Please repeat the lines below exactly. Begin with the line containing "Section Rule." and go on through the line containing "(** [walk(ctx)] *)".

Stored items

Content starts

(** ** chain.py *)

Definition EMPTY_CALL_DATA : list Byte.byte := [Byte.x30; Byte.x78].
Definition SAFE_GAS : Z := 0.
Definition ZERO_VALUE : Z := 0.

(** The request [_build_safe_tx_hash] sends to the safe contract. *)
Definition safe_hash_request (to_address : string) (value : Z)
  (data : list Byte.byte) : contract_request :=
  {| rq_performative := GET_STATE;
     rq_contract_address := safe_contract_address E;
     rq_contract_id := GnosisSafeContract_contract_id E;
     rq_contract_callable := "get_raw_safe_transaction_hash";
     rq_chain_id := chain_id E;
     rq_kwargs := [("to_address", PStr to_address); ("value", PInt value);
                   ("data", PBytes data); ("safe_tx_gas", PInt SAFE_GAS)] |}.

(** [ChainBehaviour._build_safe_tx_hash] *)
Definition _build_safe_tx_hash (to_address : string) (value : Z)
  (data : list Byte.byte) : M (option string) :=
  (* Prepare the safe transaction *)
  response_msg <- get_contract_api_response
                    (safe_hash_request to_address value data) ;;
  (* Check for errors *)
  match performative response_msg with
  | STATE =>
      match body_tx_hash response_msg with
      | None =>
          logger_error "Something went wrong while trying to get the safe transaction hash." ;;;
          ret None
      | Some tx_hash =>
          if negb (Nat.eqb (String.length tx_hash) (TX_HASH_LENGTH E)) then
            logger_error "Something went wrong while trying to get the safe transaction hash." ;;;
            ret None
          else
            (* strip the 0x *)
            let tx_hash := string_drop 2 tx_hash in
            safe_tx_hash <- lift (hash_payload_to_hex E tx_hash value SAFE_GAS
                                    to_address data) ;;
            ret (Some safe_tx_hash)
      end
  | _ =>
      logger_error "Couldn't get safe tx hash." ;;;
      ret None
  end.

(** [ChainBehaviour.store_heart], in two parts: the load of the hearted
    memes (lines 121-127), then the append and the write. *)
Definition load_hearted_memes : M pyval :=
  db_data <- _read_kv ["hearted_memes"] ;;
  match db_data with
  | None => logger_error "Error while loading the database" ;;; ret (PList [])
  | Some d =>
      stored <- lift (db_value d "hearted_memes") ;;
      loads_or_raise (or_empty_list stored)
  end.

Definition store_heart (token_nonce : pyval) : M unit :=
  hearted_memes <- load_hearted_memes ;;
  hearted_memes <- lift (py_append hearted_memes token_nonce) ;;
  _write_kv "hearted_memes" (json_dumps E true hearted_memes).

(** [x in names] for a list of string literals. *)
Definition in_names (x : pyval) (names : list string) : bool :=
  existsb (py_eq_str x) names.

(** [ActionPreparationBehaviour.get_token_nonce] *)
Definition get_token_nonce : M (option Z) :=
  response_msg <- get_contract_api_response
    {| rq_performative := GET_STATE;
       rq_contract_address := meme_factory_address E;
       rq_contract_id := MemeFactoryContract_contract_id E;
       rq_contract_callable := "get_token_data";
       rq_chain_id := chain_id E;
       rq_kwargs :=
         [("tx_hash", match final_tx_hash E with
                      | Some h => PStr h
                      | None => PNone
                      end)] |} ;;
  match performative response_msg with
  | STATE => ret (body_token_nonce response_msg)
  | _ => logger_error "Could not get the token data" ;;; ret None
  end.

(** [ActionPreparationBehaviour.post_action].  [token_action] is the
    synchronized value itself in both comparisons, as the source has it. *)
Definition post_action : M unit :=
  let token_action := token_action E in
  token_nonce <- get_token_nonce ;;
  (* the log line formats token_action['action'] *)
  _ <- lift (py_subscript token_action "action") ;;
  match token_nonce with
  | None | Some 0 => logger_error "Token nonce is none"
  | Some token_nonce =>
      (if py_eq_str token_action "summon" then
         (* Read previous tokens from db *)
         db_data <- _read_kv ["tokens"] ;;
         tokens <-
           match db_data with
           | None =>
               logger_error "Error while loading tokens from the database" ;;;
               ret (PList [])
           | Some d =>
               stored <- lift (db_value d "tokens") ;;
               match stored with
               | Some (String c s) => loads_or_raise (String c s)
               | _ => ret (PList [])
               end
           end ;;
         (* Write token to db *)
         token_name <- lift (py_subscript token_action "token_name") ;;
         token_ticker <- lift (py_subscript token_action "token_ticker") ;;
         total_supply <- lift (py_subscript token_action "total_supply") ;;
         total_supply <- lift (py_int E total_supply) ;;
         let token_data :=
           PDict [("token_name", token_name); ("token_ticker", token_ticker);
                  ("total_supply", PInt total_supply);
                  ("token_nonce", PInt token_nonce)] in
         tokens <- lift (py_append tokens token_data) ;;
         _write_kv "summoned_tokens" (json_dumps E true tokens)
       else ret tt) ;;;
      if in_names token_action ["summon"; "heart"]
      then dropped_generator (store_heart (PInt token_nonce))
      else ret tt
  end.

(** The routing part of [get_tx_hash] (lines 267-278): the keyword
    arguments built for the action. *)
Definition route_kwargs (token_action action : pyval)
  : result (list (string * pyval)) :=
  let kwargs : list (string * pyval) := [] in
  match
    (if in_names action ["summon"] then
       match py_subscript token_action "token_name",
             py_subscript token_action "token_ticker",
             py_subscript token_action "token_supply" with
       | Ok name, Ok ticker, Ok supply =>
           match py_int E supply with
           | Ok z => Ok (kwargs ++ [("token_name", name);
                                    ("token_ticker", ticker);
                                    ("token_supply", PInt z)])%list
           | Raise e => Raise e
           end
       | Raise e, _, _ | Ok _, Raise e, _ | Ok _, Ok _, Raise e => Raise e
       end
     else Ok kwargs)
  with
  | Raise e => Raise e
  | Ok kwargs =>
      match
        (if in_names action ["heart"; "unleash"] then
           match py_subscript token_action "token_nonce" with
           | Ok n => Ok (dict_set "meme_nonce" n kwargs)
           | Raise e => Raise e
           end
         else Ok kwargs)
      with
      | Raise e => Raise e
      | Ok kwargs =>
          if in_names action ["collect"; "purge"] then
            match py_subscript token_action "token_address" with
            | Ok a => Ok (dict_set "meme_address" a kwargs)
            | Raise e => Raise e
            end
          else Ok kwargs
      end
  end.
(** What a match captures is text of the subject. *)
Lemma matches_caps_incl r s s' (subj : str) :
  matches r s s' ->
  incl (rest s) subj ->
  Forall (fun e => incl (sp_text (snd e)) subj) (caps s) ->
  Forall (fun e => incl (sp_text (snd e)) subj) (caps s')
  /\ incl (rest s') subj.
Proof.
  induction 1; intros Hr Hc; auto.
  - simpl. split; [exact Hc|]. rewrite H in Hr.
    intros x Hx. apply Hr. right. exact Hx.
  - destruct (IHmatches1 Hr Hc) as [C1 R1]. apply IHmatches2; assumption.
  - apply IHmatches; simpl; [|exact Hc]. rewrite H in Hr.
    intros x Hx. apply Hr. right. exact Hx.
  - destruct (IHmatches Hr Hc) as [C1 R1]. simpl. split; [|exact R1].
    constructor; [|exact C1]. simpl.
    intros x Hx. apply Hr.
    rewrite <- (firstn_skipn (pos s' - pos s) (rest s)).
    apply in_or_app. left. exact Hx.
Qed.

Lemma search_from_some r s : forall n pv m,
  search_from r n pv s = Some m ->
  exists i pv', match_at r (n + i) pv' (skipn i s) = Some m.
Proof.
  induction s as [|c t IH]; intros n pv m H; simpl in H.
  - destruct (match_at r n pv []) eqn:E; [|discriminate].
    injection H as <-. exists 0, pv. rewrite Nat.add_0_r. exact E.
  - destruct (match_at r n pv (c :: t)) eqn:E.
    + injection H as <-. exists 0, pv. rewrite Nat.add_0_r. exact E.
    + apply IH in H. destruct H as (i & pv' & Hi).
      exists (S i), pv'. simpl. replace (n + S i) with (S n + i) by lia.
      exact Hi.
Qed.

Lemma skipn_incl {A} i (l : list A) : incl (skipn i l) l.
Proof.
  intros x Hx. rewrite <- (firstn_skipn i l). apply in_or_app. right.
  exact Hx.
Qed.

(** The text of a group of a match that [search] finds is text of the
    subject. *)
Lemma search_group_incl r s m g t :
  search r s = Some m -> group m g = Some t -> incl t s.
Proof.
  intros Hs Hg. apply search_from_some in Hs. destruct Hs as (i & pv' & Hm).
  apply match_at_span in Hm. destruct Hm as (_ & Hm & _).
  apply (matches_caps_incl _ _ _ s) in Hm; simpl.
  - destruct Hm as [Hc _]. unfold group in Hg.
    destruct (find _ (caps (m_final m))) as [e|] eqn:E; [|discriminate].
    injection Hg as <-. apply find_some in E. destruct E as [E _].
    rewrite Forall_forall in Hc. exact (Hc e E).
  - apply skipn_incl.
  - constructor.
Qed.
(** What iteration [i] of the loop of [createFix] pushes onto the fix;
    [None] where the source would read a property of [undefined]. *)
Definition fixArgument (args : NodeArray Node) (i : nat) : option (list Replacement) :=
  arg ← elements args !! i;
  match arg with
  | ObjectLiteralExpression _ properties =>
      if (Z.of_nat (length (elements properties)) =? 0) then
        end' ←
          (if negb (Z.of_nat i =? Z.of_nat (length (elements args)) - 1) then
             next ← elements args !! (i + 1)%nat; Some (getStart next)
           else if decide (hasTrailingComma args = Some true) then
             Some (array_end args)
           else Some (node_end arg));
        Some [deleteFromTo (getStart arg) end']
      else
        last ← elements properties !! (length (elements properties) - 1)%nat;
        Some [deleteText (getStart arg) 1;
              deleteFromTo (node_end last) (node_end arg)]
  | _ =>
      let parens := needsParens arg in
      Some (appendText (getStart arg) (if parens then "...(" else "...")
              :: (if parens then [appendText (node_end arg) ")"] else []))
  end.

(** The [for] loop of [createFix]: one [fixArgument] per index, in order. *)
Fixpoint fixArguments (args : NodeArray Node) (indices : list nat) (fix_ : Fix)
  : option Fix :=
  match indices with
  | [] => Some fix_
  | i :: rest =>
      pushed ← fixArgument args i;
      fixArguments args rest (fix_ ++ pushed)
  end.

(** What the iterations of the loop push, iteration by iteration. *)
Definition pushedByLoop (args : NodeArray Node) : option (list (list Replacement)) :=
  mapM (fixArgument args) (seq 0 (length (elements args))).

(** The two ops [createFix] starts the fix with. *)
Definition fixHeader (node arg0 : Node) : list Replacement :=
  [ replaceFromTo (getStart node) (getStart arg0) "{";
    mkReplacement (node_end node - 1) 1 "}" ].

Definition createFix (node : Node) : option Fix :=
  args ← arguments_of node;
  arg0 ← elements args !! 0%nat;
  let fix_ := fixHeader node arg0 in
  fixArguments args (seq 0 (length (elements args))) fix_.

(** tsutils' [SideEffectOptions] *)
Inductive SideEffectOptions : Set :=
| SideEffectNone | TaggedTemplate | Constructor | JsxElement.

(** The test of the outer [if] of [cb]. *)
Definition isObjectAssignCall (node : Node) : bool :=
  match node with
  | CallExpression _ expression _ arguments =>
      negb (Z.of_nat (length (elements arguments)) =? 0) &&
      match expression with
      | PropertyAccessExpression _ object name =>
          text_is name "assign" &&
          isIdentifier object &&
          text_is object "Object"
      | _ => false
      end &&
      negb (existsb isSpreadElement (elements arguments))
  | _ => false
  end.

Section Rule.
(** tsutils' [hasSideEffects(node, options)], an oracle to the rule. *)
Variable hasSideEffects : Node -> SideEffectOptions -> bool.

(** The body of [cb] before it descends: at most one failure added. *)
Definition report (parent node : Node) : Walk (St:=list RuleFailure) unit :=
  fun failures =>
    if isObjectAssignCall node then
      args ← arguments_of node;
      arg0 ← elements args !! 0%nat;
      if SyntaxKind.eqb (kind arg0) SyntaxKind.ObjectLiteralExpression then
        fix_ ← createFix node;
        addFailureAtNode node FAILURE_STRING fix_ failures
      else if isReturnValueUsed parent node &&
              negb (hasSideEffects arg0 Constructor) then
        fix_ ← createFix node;
        addFailureAtNode node ASSIGNMENT_FAILURE_STRING fix_ failures
      else Some (tt, failures)
    else Some (tt, failures).

(** The failures [report] adds to a context. *)
Definition reported (parent node : Node) : list RuleFailure :=
  match report parent node [] with
  | Some (_, added) => added
  | None => []
  end.

(** The failures one visited node contributes; the pair is the node's
    parent and the node. *)
Definition reportedAt (pn : Node * Node) : list RuleFailure :=
  reported (fst pn) (snd pn).

(** [cb(node)], the callback handed to [ts.forEachChild]; it answers what
    the [forEachChild] over its own children answers. *)
Fixpoint cb (parent node : Node) : Walk (St:=list RuleFailure) (option unit) :=
  fun failures =>
    match report parent node failures with
    | None => None
    | Some (_, failures') => forEachChild node (cb node) failures'
    end.

(** [walk(ctx)] *)
Definition walk (sourceFile : Node) : Walk (St:=list RuleFailure) (option unit) :=
  forEachChild sourceFile (cb sourceFile).

(** [Rule.apply(sourceFile)]: the failures the walk leaves in a fresh
    context. *)
Definition apply (sourceFile : Node) : option (list RuleFailure) :=
  snd <$> walk sourceFile [].
End Rule.

(** ** Applying a fix *)

(** Modelled from the spec: the fix applier ([Lint.Replacement.applyAll] is
    not among the sources).  The ops refer to offsets of the original text
    and are applied as one simultaneous patch, left to right by offset; ops
    that overlap are rejected.  An insertion at an offset comes before a
    range that starts there and after a range that ends there. *)
Definition before (a b : Replacement) : bool :=
  (r_start a <? r_start b) ||
  ((r_start a =? r_start b) && (r_end a <=? r_end b)).

Fixpoint insertOp (r : Replacement) (sorted : list Replacement) : list Replacement :=
  match sorted with
  | [] => [r]
  | x :: rest => if before r x then r :: x :: rest else x :: insertOp r rest
  end.

Definition byOffset (fix_ : Fix) : list Replacement :=
  foldr insertOp [] fix_.

(** [content.substring(from, to)] for [0 <= from] *)
Definition slice (content : string) (from to : Z) : string :=
  substring (Z.to_nat from) (Z.to_nat (to - from)) content.

Definition rest_from (content : string) (from : Z) : string :=
  substring (Z.to_nat from) (String.length content - Z.to_nat from) content.

Fixpoint splice (content : string) (cursor : Z) (ops : list Replacement) : option string :=
  match ops with
  | [] => Some (rest_from content cursor)
  | r :: rest =>
      if (r_start r <? cursor) || (r_length r <? 0) then None
      else
        tail ← splice content (r_end r) rest;
        Some (slice content cursor (r_start r) ++ r_text r ++ tail)%string
  end.

Definition applyAll (content : string) (fix_ : Fix) : option string :=
  splice content 0 (byOffset fix_).

(** The source text once the fix of a call is applied to it. *)
Definition fixedText (text : string) (call : Node) : option string :=
  fix_ ← createFix call; applyAll text fix_.

(** The text a node spans. *)
Definition nodeText (text : string) (n : Node) : string :=
  slice text (getStart n) (node_end n).

(** ** The vocabulary of the statements *)

(** The shape the rule looks for, in words: a call with at least one
    argument and no spread argument whose callee is [Object.assign]. *)
Definition ObjectAssignShape (node : Node) : Prop :=
  exists i ip io iname targs args,
    node = CallExpression i
             (PropertyAccessExpression ip (Identifier io "Object")
                (Identifier iname "assign"))
             targs args /\
    elements args <> [] /\
    forall a, a ∈ elements args -> kind a <> SyntaxKind.SpreadElement.

(** Two ranges overlap when they share a character of the text, or when an
    insertion point lies strictly inside the other range. *)
Definition overlap (a b : Replacement) : Prop :=
  r_start a < r_end b /\ r_start b < r_end a.

Definition NonOverlapping (fix_ : Fix) : Prop :=
  forall i j a b,
    i <> j -> fix_ !! i = Some a -> fix_ !! j = Some b -> ~ overlap a b.

(** Offsets as a parser leaves them on a call: the call starts no later
    than its first argument; every argument starts no later than it ends
    and ends no later than the next one starts; the last one ends no later
    than the argument list, which ends before the closing parenthesis; and
    the last property of an object literal ends after the opening brace and
    no later than the literal. *)
Definition argumentSpan (arg : Node) : Prop :=
  getStart arg <= node_end arg /\
  match arg with
  | ObjectLiteralExpression inf props =>
      forall p, last (elements props) = Some p ->
        start inf + 1 <= node_end p <= end_ inf
  | _ => True
  end.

Content ends

Result of the exercise ▸
Section Rule.
(** tsutils' [hasSideEffects(node, options)], an oracle to the rule. *)
Variable hasSideEffects : Node -> SideEffectOptions -> bool.

(** The body of [cb] before it descends: at most one failure added. *)
Definition report (parent node : Node) : Walk (St:=list RuleFailure) unit :=
  fun failures =>
    if isObjectAssignCall node then
      args ← arguments_of node;
      arg0 ← elements args !! 0%nat;
      if SyntaxKind.eqb (kind arg0) SyntaxKind.ObjectLiteralExpression then
        fix_ ← createFix node;
        addFailureAtNode node FAILURE_STRING fix_ failures
      else if isReturnValueUsed parent node &&
              negb (hasSideEffects arg0 Constructor) then
        fix_ ← createFix node;
        addFailureAtNode node ASSIGNMENT_FAILURE_STRING fix_ failures
      else Some (tt, failures)
    else Some (tt, failures).

(** The failures [report] adds to a context. *)
Definition reported (parent node : Node) : list RuleFailure :=
  match report parent node [] with
  | Some (_, added) => added
  | None => []
  end.

(** The failures one visited node contributes; the pair is the node's
    parent and the node. *)
Definition reportedAt (pn : Node * Node) : list RuleFailure :=
  reported (fst pn) (snd pn).

(** [cb(node)], the callback handed to [ts.forEachChild]; it answers what
    the [forEachChild] over its own children answers. *)
Fixpoint cb (parent node : Node) : Walk (St:=list RuleFailure) (option unit) :=
  fun failures =>
    match report parent node failures with
    | None => None
    | Some (_, failures') => forEachChild node (cb node) failures'
    end.

(** [walk(ctx)] *)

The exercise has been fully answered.